Exercise brief: Word for word, restate the records that come after this.

Information given below:

Lemma cleanupReadme_quiet : keeps quiet cleanupReadme.
Proof. unfold cleanupReadme. script_auto. Qed.

Lemma cleanupLicense_total : total cleanupLicense.
Proof. unfold cleanupLicense. script_auto. Qed.

Lemma cleanupLicense_quiet : keeps quiet cleanupLicense.
Proof. unfold cleanupLicense. script_auto. Qed.

(** The shape of a run of [main]: the steps up to the license removal leave
    a world [w'] with no timer set; in template mode that is the end, else
    the timer and the closing message follow. *)
Lemma main_shape (w : world) :
  exists w',
    quiet w w'
    /\ main w
       = (Ret tt,
          if template_seen w then w'
          else emit (Log ready_line)
                 (emit (Scheduled (UnlinkLater scriptPath) 100)
                    (with_timers (timers w' ++ [UnlinkLater scriptPath]) w')))
    /\ (template_seen w = true -> files w' = files (snd (updatePackageInfo w))).
Proof.
  unfold template_seen, main, updatePackageInfo.
  destruct (bind_total CleanupTemplate.updatePackageInfo
              (fun _ => isTemplate <- isTemplateRepo ;;
                 when (negb isTemplate)
                   (cleanupTemplateCommands ;;; cleanupReadme ;;; cleanupLicense ;;;
                    selfDelete ;;; console_log ready_line)) w
              updatePackageInfo_total) as [[] E1].
  unfold ready_line in E1 at 1. rewrite E1. clear E1.
  pose proof (updatePackageInfo_quiet w) as Q1.
  set (w1 := snd (CleanupTemplate.updatePackageInfo w)) in *.
  destruct (isTemplateRepo_spec w1) as (w2 & E2 & Q2 & F2).
  unfold bind at 1. rewrite E2.
  pose proof (quiet_trans _ _ _ Q1 Q2) as Q12.
  destruct (manifest_is_template w1); unfold when; cbn [negb].
  - exists w2. split; [exact Q12|]. split; [reflexivity|]. intros _. exact F2.
  - destruct (bind_total cleanupTemplateCommands
                (fun _ => cleanupReadme ;;; cleanupLicense ;;; selfDelete ;;;
                          console_log ready_line) w2
                sd_cleanupTemplateCommands_total) as [[] E3].
    rewrite E3. clear E3.
    pose proof (sd_cleanupTemplateCommands_quiet w2) as Q3.
    set (w3 := snd (cleanupTemplateCommands w2)) in *.
    destruct (bind_total cleanupReadme
                (fun _ => cleanupLicense ;;; selfDelete ;;; console_log ready_line) w3
                cleanupReadme_total) as [[] E4].
    rewrite E4. clear E4.
    pose proof (cleanupReadme_quiet w3) as Q4.
    set (w4 := snd (cleanupReadme w3)) in *.
    destruct (bind_total cleanupLicense
                (fun _ => selfDelete ;;; console_log ready_line) w4
                cleanupLicense_total) as [[] E5].
    rewrite E5. clear E5.
    pose proof (cleanupLicense_quiet w4) as Q5.
    exists (snd (cleanupLicense w4)). split; [|split; [reflexivity|discriminate]].
    exact (quiet_trans _ _ _ (quiet_trans _ _ _ (quiet_trans _ _ _ Q12 Q3) Q4) Q5).
Qed.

End of Information given.

Expected answer:
Lemma cleanupReadme_quiet : keeps quiet cleanupReadme.
Proof. unfold cleanupReadme. script_auto. Qed.

Lemma cleanupLicense_total : total cleanupLicense.
Proof. unfold cleanupLicense. script_auto. Qed.

Lemma cleanupLicense_quiet : keeps quiet cleanupLicense.
Proof. unfold cleanupLicense. script_auto. Qed.

(** The shape of a run of [main]: the steps up to the license removal leave
    a world [w'] with no timer set; in template mode that is the end, else
    the timer and the closing message follow. *)
Lemma main_shape (w : world) :
  exists w',
    quiet w w'
    /\ main w
       = (Ret tt,
          if template_seen w then w'
          else emit (Log ready_line)
                 (emit (Scheduled (UnlinkLater scriptPath) 100)
                    (with_timers (timers w' ++ [UnlinkLater scriptPath]) w')))
    /\ (template_seen w = true -> files w' = files (snd (updatePackageInfo w))).
Proof.
  unfold template_seen, main, updatePackageInfo.
  destruct (bind_total CleanupTemplate.updatePackageInfo
              (fun _ => isTemplate <- isTemplateRepo ;;
                 when (negb isTemplate)
                   (cleanupTemplateCommands ;;; cleanupReadme ;;; cleanupLicense ;;;
                    selfDelete ;;; console_log ready_line)) w
              updatePackageInfo_total) as [[] E1].
  unfold ready_line in E1 at 1. rewrite E1. clear E1.
  pose proof (updatePackageInfo_quiet w) as Q1.
  set (w1 := snd (CleanupTemplate.updatePackageInfo w)) in *.
  destruct (isTemplateRepo_spec w1) as (w2 & E2 & Q2 & F2).
  unfold bind at 1. rewrite E2.
  pose proof (quiet_trans _ _ _ Q1 Q2) as Q12.
  destruct (manifest_is_template w1); unfold when; cbn [negb].
  - exists w2. split; [exact Q12|]. split; [reflexivity|]. intros _. exact F2.
  - destruct (bind_total cleanupTemplateCommands
                (fun _ => cleanupReadme ;;; cleanupLicense ;;; selfDelete ;;;
                          console_log ready_line) w2
                sd_cleanupTemplateCommands_total) as [[] E3].
    rewrite E3. clear E3.
    pose proof (sd_cleanupTemplateCommands_quiet w2) as Q3.
    set (w3 := snd (cleanupTemplateCommands w2)) in *.
    destruct (bind_total cleanupReadme
                (fun _ => cleanupLicense ;;; selfDelete ;;; console_log ready_line) w3
                cleanupReadme_total) as [[] E4].
    rewrite E4. clear E4.
    pose proof (cleanupReadme_quiet w3) as Q4.
    set (w4 := snd (cleanupReadme w3)) in *.
    destruct (bind_total cleanupLicense
                (fun _ => selfDelete ;;; console_log ready_line) w4
                cleanupLicense_total) as [[] E5].
    rewrite E5. clear E5.
    pose proof (cleanupLicense_quiet w4) as Q5.
    exists (snd (cleanupLicense w4)). split; [|split; [reflexivity|discriminate]].
    exact (quiet_trans _ _ _ (quiet_trans _ _ _ (quiet_trans _ _ _ Q12 Q3) Q4) Q5).
Qed.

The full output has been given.